[<prev] [next>] [<thread-prev] [thread-next>] [day] [month] [year] [list]
Message-ID: <Pine.LNX.4.44L0.1906041026570.1731-100000@iolanthe.rowland.org>
Date: Tue, 4 Jun 2019 10:44:18 -0400 (EDT)
From: Alan Stern <stern@...land.harvard.edu>
To: "Paul E. McKenney" <paulmck@...ux.ibm.com>
cc: Boqun Feng <boqun.feng@...il.com>,
Herbert Xu <herbert@...dor.apana.org.au>,
Linus Torvalds <torvalds@...ux-foundation.org>,
Frederic Weisbecker <fweisbec@...il.com>,
Fengguang Wu <fengguang.wu@...el.com>, LKP <lkp@...org>,
LKML <linux-kernel@...r.kernel.org>,
Netdev <netdev@...r.kernel.org>,
"David S. Miller" <davem@...emloft.net>,
Andrea Parri <andrea.parri@...rulasolutions.com>,
Luc Maranget <luc.maranget@...ia.fr>,
Jade Alglave <j.alglave@....ac.uk>
Subject: Re: rcu_read_lock lost its compiler barrier
On Mon, 3 Jun 2019, Paul E. McKenney wrote:
> On Mon, Jun 03, 2019 at 02:42:00PM +0800, Boqun Feng wrote:
> > On Mon, Jun 03, 2019 at 01:26:26PM +0800, Herbert Xu wrote:
> > > On Sun, Jun 02, 2019 at 08:47:07PM -0700, Paul E. McKenney wrote:
> > > >
> > > > 1. These guarantees are of full memory barriers, -not- compiler
> > > > barriers.
> > >
> > > What I'm saying is that wherever they are, they must come with
> > > compiler barriers. I'm not aware of any synchronisation mechanism
> > > in the kernel that gives a memory barrier without a compiler barrier.
> > >
> > > > 2. These rules don't say exactly where these full memory barriers
> > > > go. SRCU is at one extreme, placing those full barriers in
> > > > srcu_read_lock() and srcu_read_unlock(), and !PREEMPT Tree RCU
> > > > at the other, placing these barriers entirely within the callback
> > > > queueing/invocation, grace-period computation, and the scheduler.
> > > > Preemptible Tree RCU is in the middle, with rcu_read_unlock()
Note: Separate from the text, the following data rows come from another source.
(* ===== verification/Telemetry.v ===== *)
(** What the service reports about itself ([internal/server/middleware.go],
    [internal/server/trace.go], [internal/tracing/tracing.go]): the access log,
    the log of panics and the request spans around the routes, and the choice of
    a trace exporter.  Where the lines and spans go is an interface. *)

From S2P Require Import Prelude GoStrings GoTime Contracts Runtime Signing Auth Server.

(** * The exporter *)

Inductive exporter := ExportNone | ExportStdout | ExportOtlp (endpoint : option string).

(** The switch of [Init]. *)
Definition exporter_of `{Unicode} (Exporter Endpoint : string) : result string exporter :=
  if mem_str Exporter [""; "none"; "off"; "disabled"] then Ok ExportNone
  else if String.eqb Exporter "stdout" then Ok ExportStdout
  else if String.eqb Exporter "otlp" then Ok (ExportOtlp (if negb (String.eqb Endpoint "") then Some Endpoint else None))
  else Err ("tracing: unknown exporter " +:+ Quote Exporter +:+ " (want stdout|otlp|none)").

(** [Init]; [build] makes the SDK's exporter and [resource] its resource. *)
Definition Init `{Unicode} (build : exporter -> result string unit) (resource : result string unit) (Exporter Endpoint : string) : result string exporter :=
  match exporter_of Exporter Endpoint with
  | Err e => Err e
  | Ok ExportNone => Ok ExportNone
  | Ok exp =>
    match build exp with
    | Err e => Err ("tracing: build exporter: " +:+ e)
    | Ok _ => match resource with Err e => Err ("tracing: resource: " +:+ e) | Ok _ => Ok exp end
    end
  end.

(** * Lines and spans *)

Record span := { sp_Name : string; sp_RequestID : string; sp_Method : string; sp_Path : string; sp_Status : option Z; sp_Error : bool }.

Inductive telemetry :=
| Access (request_id method path : string) (status latency_ms : Z) (remote : string)
| Panicked (request_id path : string)
| SpanEnded (s : span).

Section telemetry.
Context {W : Type} `{Runtime W} (emit : telemetry -> io W unit) (RemoteAddr : http_request -> string).
Implicit Types (h : handler W).

(** One line per request that answers: a panic passes it by. *)
Definition logRequests h : handler W := fun c r =>
  start ← now;
  resp ← h c r;
  match resp with
  | None => mret None
  | Some x =>
    ms ← millis_since start;
    _ ← emit (Access (reqID c) (rq_Method r) (rq_Path r) (resp_Status x) ms (RemoteAddr r));
    mret (Some x)
  end.

(** [recoverPanic] with its line. *)
Definition recoverPanic_logged h : handler W := fun c r =>
  resp ← h c r;
  match resp with
  | Some x => mret (Some x)
  | None =>
    _ ← emit (Panicked (reqID c) (rq_Path r));
    mret (Some (writeProblem c r 500 codeInternal "Internal server error" "An unexpected error occurred." []))
  end.

(** The span ends when the handler is left, with its status if it answered. *)
Definition traceRequests h : handler W := fun c r =>
  resp ← h c r;
  _ ← emit (SpanEnded {| sp_Name := "HTTP " +:+ rq_Method r; sp_RequestID := reqID c; sp_Method := rq_Method r; sp_Path := rq_Path r;
                         sp_Status := resp_Status <$> resp; sp_Error := match resp with Some x => 500 <=? resp_Status x | None => false end |});
  mret resp.

(** The middleware of [Handler], all of it. *)
Definition chain_logged h : handler W := requestID (traceRequests (secureHeaders (recoverPanic_logged (logRequests h)))).

(** * What is reported *)

(** [emit] appends; what else runs leaves the lines alone. *)
Class Recorded (lines : W -> list telemetry) := {
  recorded_emit t w : lines (emit t w).2 = lines w ++ [t];
  recorded_frame :: Frame lines
}.

Context (lines : W -> list telemetry) `{!Recorded lines}.

Definition silent h : Prop := forall c r w, lines (h c r w).2 = lines w.

(** The handler's run inside the middleware: where it starts and what it gives. *)
Definition inner_run h c r w : string * (option response * W) :=
  let '(id, w1) := (if String.eqb (Header_Get (rq_Header r) requestHeaderName) "" then ulid_New else mret (Header_Get (rq_Header r) requestHeaderName)) w in
  (id, h {| ctx_ReqID := id; ctx_Principal := ctx_Principal c |} r (now w1).2).

Lemma millis_frame start w : lines (millis_since start w).2 = lines w.
Proof using Recorded0. unfold millis_since. rewrite bind_let. cbn. apply now_frame. Qed.

Lemma requestID_frame r w :
  lines ((if String.eqb (Header_Get (rq_Header r) requestHeaderName) "" then ulid_New else mret (Header_Get (rq_Header r) requestHeaderName)) w).2 = lines w.
Proof using Recorded0. destruct (String.eqb _ ""); [apply ulid_New_frame|done]. Qed.

(** The routes inside the log, then inside the recovery. *)
Lemma logged_run h c r w : silent h -> exists w',
  logRequests h c r w = ((h c r (now w).2).1, w') /\
  match (h c r (now w).2).1 with
  | Some y => exists ms, lines w' = lines w ++ [Access (reqID c) (rq_Method r) (rq_Path r) (resp_Status y) ms (RemoteAddr r)]
  | None => lines w' = lines w
  end.
Proof using Recorded0.
  intros Hh. unfold logRequests, mbind, io_bind. pose proof (now_frame (view:=lines) w) as Hn. destruct (now w) as [start w1]. cbn [snd] in *.
  pose proof (Hh c r w1) as Hs. destruct (h c r w1) as [[y|] w2]; cbn [fst snd] in *.
  - pose proof (millis_frame start w2) as Hm. destruct (millis_since start w2) as [ms w3]. cbn [snd] in Hm.
    set (ln := Access _ _ _ _ _ _). pose proof (recorded_emit ln w3) as Hl. destruct (emit ln w3) as [u w4]. cbn [snd] in Hl.
    eexists. split; [reflexivity|]. exists ms. by rewrite Hl, Hm, Hs, Hn.
  - eexists. split; [reflexivity|]. by rewrite Hs.
Qed.

Lemma recovered_run h c r w : silent h -> exists x w',
  recoverPanic_logged (logRequests h) c r w = (Some x, w') /\
  match (h c r (now w).2).1 with
  | Some y => x = y /\ exists ms, lines w' = lines w ++ [Access (reqID c) (rq_Method r) (rq_Path r) (resp_Status x) ms (RemoteAddr r)]
  | None => resp_Status x = 500 /\ lines w' = lines w ++ [Panicked (reqID c) (rq_Path r)]
  end.
Proof using Recorded0.
  intros Hh. destruct (logged_run h c r w Hh) as (w1 & E & Hl). unfold recoverPanic_logged, mbind, io_bind. rewrite E. clear E.
  destruct (h c r (now w).2) as [[y|] w2]; cbn [fst] in *; [by eauto 6|].
  pose proof (recorded_emit (Panicked (reqID c) (rq_Path r)) w1) as Hp. destruct (emit _ w1) as [u w3]. cbn [snd] in Hp.
  eexists _, _. split; [reflexivity|]. split; [done|]. by rewrite Hp, Hl.
Qed.
End telemetry.

(** Every answer is reported once, as what it was.  Around any handler the
    service answers and ends one span, with the request's id and the status of
    the answer, marked as an error from 500 on.  If the handler answers, the
    answer keeps its status and body, and one access line with the same id and
    status precedes the span.  If it panics, the answer is a 500 and its line is
    the panic's; there is no access line. *)
Theorem reported_once {W} `{Runtime W} (emit : telemetry -> io W unit) (RemoteAddr : http_request -> string) (lines : W -> list telemetry)
  `{!Recorded emit lines} (h : handler W) (Hh : silent lines h) c r w :
  exists x, (chain_logged emit RemoteAddr h c r w).1 = Some x /\
    let '(id, (y, _)) := inner_run h c r w in
    let ended := SpanEnded {| sp_Name := "HTTP " +:+ rq_Method r; sp_RequestID := id; sp_Method := rq_Method r; sp_Path := rq_Path r;
                              sp_Status := Some (resp_Status x); sp_Error := 500 <=? resp_Status x |} in
    match y with
    | Some y => resp_Status x = resp_Status y /\ resp_Body x = resp_Body y /\
        exists ms, lines (chain_logged emit RemoteAddr h c r w).2 =
          lines w ++ [Access id (rq_Method r) (rq_Path r) (resp_Status x) ms (RemoteAddr r); ended]
    | None => resp_Status x = 500 /\ lines (chain_logged emit RemoteAddr h c r w).2 = lines w ++ [Panicked id (rq_Path r); ended]
    end.
Proof.
  unfold chain_logged, requestID, inner_run. rewrite bind_let. pose proof (requestID_frame emit lines r w) as Hid.
  destruct ((if String.eqb _ "" then ulid_New else mret _) w) as [id w1]. cbn [fst snd] in Hid |- *.
  set (c1 := {| ctx_ReqID := id; ctx_Principal := ctx_Principal c |}).
  destruct (recovered_run emit RemoteAddr lines h c1 r w1 Hh) as (x & w2 & E & Hr). unfold traceRequests, secureHeaders, mbind, io_bind. rewrite E. clear E.
  cbn [mret io_ret fmap option_fmap option_map]. set (sp := SpanEnded _). pose proof (recorded_emit emit sp w2) as Hs. destruct (emit sp w2) as [u w3].
  cbn [fst snd mret io_ret fmap option_fmap option_map] in Hs |- *. eexists. split; [reflexivity|]. cbn [snd resp_Status resp_Body with_header].
  destruct (h c1 r (now w1).2) as [[y|] w4]; cbn [fst] in Hr.
  - destruct Hr as [-> [ms Hr]]. split; [done|]. split; [done|]. exists ms. by rewrite Hs, Hr, Hid, <- app_assoc.
  - destruct Hr as [Hst Hr]. split; [done|]. by rewrite Hs, Hr, Hid, <- app_assoc.
Qed.

(** * A concrete service *)

Record tworld := { tw_clock : time; tw_lines : list telemetry }.

#[local] Instance tw_runtime : Runtime tworld := {|
  now w := (tw_clock w, {| tw_clock := tw_clock w + 7000000; tw_lines := tw_lines w |});
  rand_Read n w := (repeat 0 n, w)
|}.

Definition tw_emit (t : telemetry) : io tworld unit := fun w => (tt, {| tw_clock := tw_clock w; tw_lines := tw_lines w ++ [t] |}).

#[local] Instance tw_recorded : Recorded tw_emit tw_lines.
Proof. split; [done|]. split; done. Qed.

Definition tw_request : http_request :=
  {| rq_Method := "GET"; rq_Path := "/v1/nowhere"; rq_Header := {[ "X-Request-Id" := ["req1"] ]}; rq_Body := None; rq_ID := ""; rq_Query := ∅ |}.

Definition tw_ctx : ctx := {| ctx_ReqID := ""; ctx_Principal := None |}.
Definition tw0 : tworld := {| tw_clock := 0; tw_lines := [] |}.

(** Not found; and a handler that panics. *)
Definition lines_of (h : handler tworld) : list telemetry := tw_lines (chain_logged tw_emit (fun _ => "10.0.0.1:9") h tw_ctx tw_request tw0).2.

Example lines_reported :
  lines_of handleNotFound =
    [Access "req1" "GET" "/v1/nowhere" 404 7 "10.0.0.1:9";
     SpanEnded {| sp_Name := "HTTP GET"; sp_RequestID := "req1"; sp_Method := "GET"; sp_Path := "/v1/nowhere"; sp_Status := Some 404; sp_Error := false |}] /\
  lines_of (fun _ _ => mret None) =
    [Panicked "req1" "/v1/nowhere";
     SpanEnded {| sp_Name := "HTTP GET"; sp_RequestID := "req1"; sp_Method := "GET"; sp_Path := "/v1/nowhere"; sp_Status := Some 500; sp_Error := true |}].
Proof. split; vm_compute; reflexivity. Qed.

Lemma reported_once_witness :
  exists x, (chain_logged tw_emit (fun _ => "10.0.0.1:9") handleNotFound tw_ctx tw_request tw0).1 = Some x /\ resp_Status x = 404.
Proof.
  assert (Hs : silent tw_lines handleNotFound) by (intros c r w; reflexivity).
  destruct (reported_once tw_emit (fun _ => "10.0.0.1:9") tw_lines handleNotFound Hs tw_ctx tw_request tw0) as (x & Hx & Hr).
  exists x. split; [exact Hx|]. exact (proj1 Hr).
Defined.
> > > > sometimes including a full memory barrier, but other times with
> > > > the full memory barrier being confined as it is with !PREEMPT
> > > > Tree RCU.
> > >
> > > The rules do say that the (full) memory barrier must precede any
> > > RCU read-side that occur after the synchronize_rcu and after the
> > > end of any RCU read-side that occur before the synchronize_rcu.
> > >
> > > All I'm arguing is that wherever that full mb is, as long as it
> > > also carries with it a barrier() (which it must do if it's done
> > > using an existing kernel mb/locking primitive), then we're fine.
> > >
> > > > Interleaving and inserting full memory barriers as per the rules above:
> > > >
> > > > CPU1: WRITE_ONCE(a, 1)
> > > > CPU1: synchronize_rcu
> > > > /* Could put a full memory barrier here, but it wouldn't help. */
> > >
> > > CPU1: smp_mb();
> > > CPU2: smp_mb();
> > >
> > > Let's put them in because I think they are critical. smp_mb() also
> > > carries with it a barrier().
> > >
> > > > CPU2: rcu_read_lock();
> > > > CPU1: b = 2;
> > > > CPU2: if (READ_ONCE(a) == 0)
> > > > CPU2: if (b != 1) /* Weakly ordered CPU moved this up! */
> > > > CPU2: b = 1;
> > > > CPU2: rcu_read_unlock
> > > >
> > > > In fact, CPU2's load from b might be moved up to race with CPU1's store,
> > > > which (I believe) is why the model complains in this case.
> > >
> > > Let's put aside my doubt over how we're even allowing a compiler
> > > to turn
> > >
> > > b = 1
> > >
> > > into
> > >
> > > if (b != 1)
> > > b = 1
Even if you don't think the compiler will ever do this, the C standard
gives compilers the right to invent read accesses if a plain (i.e.,
non-atomic and non-volatile) write is present. The Linux Kernel Memory
Model has to assume that compilers will sometimes do this, even if it
doesn't take the exact form of checking a variable's value before
writing to it.
(Incidentally, regardless of whether the compiler will ever do this, I
have seen examples in the kernel where people did exactly this
manually, in order to avoid dirtying a cache line unnecessarily.)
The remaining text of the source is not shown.